- _TASK DIRECTIONS_
Return all lines of the records that contain the word "over".

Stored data
(** * Cartesi machine emulator: machine state, RTC and HTIF device

    A shallow embedding of [machine-state.h], [rtc.h] and [htif.cpp].
    Unsigned 64-bit words are integers in [0, 2^64); the narrower C++
    types keep their wrap-around written out.  Code that threads the
    machine state, the HTIF object and the host console is written in a
    small state monad over [world]. *)

From Stdlib Require Import ZArith Bool List Lia.
Import ListNotations.
Local Open Scope Z_scope.

(** ** Fixed-width integers *)

Module Word.

Definition is_uint64 (z : Z) : Prop := 0 <= z < 2 ^ 64.

Definition to_uint64 (z : Z) : Z := z mod 2 ^ 64.
Definition to_uint32 (z : Z) : Z := z mod 2 ^ 32.
Definition to_uint8 (z : Z) : Z := z mod 2 ^ 8.

(** Conversion to a 32-bit two's complement [int]. *)
Definition to_int32 (z : Z) : Z := (z + 2 ^ 31) mod 2 ^ 32 - 2 ^ 31.

(** Integer to [bool] conversion: non-zero is [true]. *)
Definition to_bool (z : Z) : bool := negb (z =? 0).

(** [~x] on a 64-bit word. *)
Definition not64 (z : Z) : Z := Z.lxor z (2 ^ 64 - 1).

(** [a << k] evaluated in type [int]. *)
Definition int_shl (a k : Z) : Z := to_int32 (Z.shiftl a k).

End Word.
Import Word.

(** ** rtc.h *)

Definition RTC_FREQ_DIV : Z := 100.

Definition rtc_cycle_to_time (cycle : Z) : Z := cycle / RTC_FREQ_DIV.

Definition rtc_time_to_cycle (time : Z) : Z := to_uint64 (time * RTC_FREQ_DIV).

(** ** machine-state.h *)

(** The unpacked [iflags] of [machine_state]: [PRV] is a [uint8_t]. *)
Record iflags_t : Type := mk_iflags {
  iflags_PRV : Z;
  iflags_I : bool;
  iflags_H : bool
}.

Record clint_t : Type := mk_clint {
  mtimecmp : Z
}.

Record htif_regs : Type := mk_htif_regs {
  tohost : Z;
  fromhost : Z
}.

(** The fields of [machine_state] that the code below reads or writes. *)
Record machine_state : Type := mk_machine_state {
  mcycle : Z;
  mie : Z;
  mip : Z;
  iflags : iflags_t;
  clint : clint_t;
  htif : htif_regs;
  brk : bool
}.

Definition with_brk (b : bool) (s : machine_state) : machine_state :=
  mk_machine_state (mcycle s) (mie s) (mip s) (iflags s) (clint s) (htif s) b.

Definition with_iflags (f : iflags_t) (s : machine_state) : machine_state :=
  mk_machine_state (mcycle s) (mie s) (mip s) f (clint s) (htif s) (brk s).

Definition with_htif (h : htif_regs) (s : machine_state) : machine_state :=
  mk_machine_state (mcycle s) (mie s) (mip s) (iflags s) (clint s) h (brk s).

(** [brk = mip & mie;] *)
Definition set_brk_from_mip_mie (s : machine_state) : machine_state :=
  with_brk (to_bool (Z.land (mip s) (mie s))) s.

(** [brk = iflags.H;] *)
Definition set_brk_from_iflags_H (s : machine_state) : machine_state :=
  with_brk (iflags_H (iflags s)) s.

(** ** The HTIF object and the host console *)

(** The data members of class [htif] (the terminal descriptor and saved
    [termios] play no part below).  The class is declared in [htif.h];
    the elements of [m_buf] are taken as bytes in [0, 256), which is how
    the specification reads them ([(1<<56)|byte]).  The buffer indices
    and the divisor counter are plain integers: from a constructed
    object the code keeps them between 0 and the buffer size or the
    divisor. *)
Record htif_t : Type := mk_htif {
  m_interactive : bool;
  m_buf : list Z;
  m_buf_pos : Z;
  m_buf_len : Z;
  m_fromhost_pending : bool;
  m_divisor_counter : Z
}.

Definition with_buf (b : list Z) (d : htif_t) : htif_t :=
  mk_htif (m_interactive d) b (m_buf_pos d) (m_buf_len d)
          (m_fromhost_pending d) (m_divisor_counter d).

Definition with_buf_pos (p : Z) (d : htif_t) : htif_t :=
  mk_htif (m_interactive d) (m_buf d) p (m_buf_len d)
          (m_fromhost_pending d) (m_divisor_counter d).

Definition with_buf_len (n : Z) (d : htif_t) : htif_t :=
  mk_htif (m_interactive d) (m_buf d) (m_buf_pos d) n
          (m_fromhost_pending d) (m_divisor_counter d).

Definition with_fromhost_pending (b : bool) (d : htif_t) : htif_t :=
  mk_htif (m_interactive d) (m_buf d) (m_buf_pos d) (m_buf_len d)
          b (m_divisor_counter d).

Definition with_divisor_counter (c : Z) (d : htif_t) : htif_t :=
  mk_htif (m_interactive d) (m_buf d) (m_buf_pos d) (m_buf_len d)
          (m_fromhost_pending d) c.

(** What the host's standard input does at the next [select]:
    nothing to read, or readable with the bytes the following [read]
    hands over (none for end of file or an error). *)
Inductive stdin_event : Type :=
| stdin_idle
| stdin_ready (data : list Z).

(** The host side of the console: the bytes written to standard output
    so far, oldest first, and the future of standard input; what the
    coming [write] calls on standard output do, in order ([true] takes
    the byte, [false] fails and writes nothing; past the end of the
    list a write succeeds); and whether a [read] that hands over no
    byte reports an error ([-1]) rather than the end of the file
    ([0]). *)
Record host_t : Type := mk_host {
  stdout : list Z;
  stdin : list stdin_event;
  write_results : list bool;
  read_fails : bool
}.

(** Everything the HTIF code can touch.  [console_polls] counts the
    calls of [htif::poll_console]; it is instrumentation and has no
    counterpart in the source. *)
Record world : Type := mk_world {
  state : machine_state;
  dev : htif_t;
  host : host_t;
  console_polls : nat
}.
Definition Remove (m : table) (k : K) : option table :=
  let n := zlen (buckets m) in
  if n =? 0 then Some m
  else if n =? 1 then
    let* p := vget (buckets m) 0 in
    if decide (key p = k) then
      let* bucketHead := Bucket m k in
      let* h := vget (heads m) bucketHead in
      assert* h =? 1 in
      let* hs := vset (heads m) bucketHead 0 in
      Some (mkMap hs [])
    else Some m
  else
    let* bucketHeadRem := Bucket m k in
    let* (current, prev) := GetElement m k bucketHeadRem in
    if current =? 0 then Some m
    else
      let* m := unlink m bucketHeadRem current prev in
      if current =? n then
        Some (mkMap (heads m) (take (Z.to_nat (n - 1)) (buckets m)))
      else
        move_last m current prev.

Definition Clear (m : table) : table :=
  if zlen (buckets m) =? 0 then m
  else mkMap (replicate (length (heads m)) 0) [].

Definition Size (m : table) : Z := u32 (zlen (buckets m)).
Definition Capacity (m : table) : Z := u32 (zlen (heads m)).

(** [GetRandom] with the drawn number [r = RandHashBase()]. *)
Definition GetRandom (m : table) (r : Z) : option (option (Pair K V)) :=
  if zlen (buckets m) =? 0 then Some None
  else
    let* p := vget (buckets m) (u32 r mod zlen (buckets m)) in
    Some (Some p).

(** The loop of [FindPrevId]: the pair before the one with the key, -1 without one. *)
Fixpoint find_prev (fuel : nat) (bs : list (Pair K V)) (k : K) (i prev : Z) : option Z :=
  match fuel with
  | O => None
  | S fuel =>
      if i =? 0 then Some (-1)
      else
        let* b := vget bs (i - 1) in
        if decide (key b = k) then Some prev else find_prev fuel bs k (next b) i
  end.

Definition FindPrevId (m : table) (bucket : Z) (k : K) : option Z :=
  let* i := vget (heads m) bucket in
  find_prev (S (length (buckets m))) (buckets m) k i 0.

Definition GetNext (m : table) (prev bucket : Z) : option Z :=
  if 0 <? prev then
    let* p := vget (buckets m) (prev - 1) in
    Some (next p)
  else if prev =? 0 then vget (heads m) bucket
  else Some 0.

(** ** The representation invariant *)

(** Following [next] from [i] through the pairs [c] leads to [j]. *)
Fixpoint seg (bs : list (Pair K V)) (i : Z) (c : list Z) (j : Z) : Prop :=
  match c with
  | [] => i = j
  | y :: c => i = y /\ exists p, vget bs (y - 1) = Some p /\ seg bs (next p) c j
  end.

- _OUTPUT OF THE EXERCISE_
    small state monad over [world]. *)
    hands over (none for end of file or an error). *)
    list a write succeeds); and whether a [read] that hands over no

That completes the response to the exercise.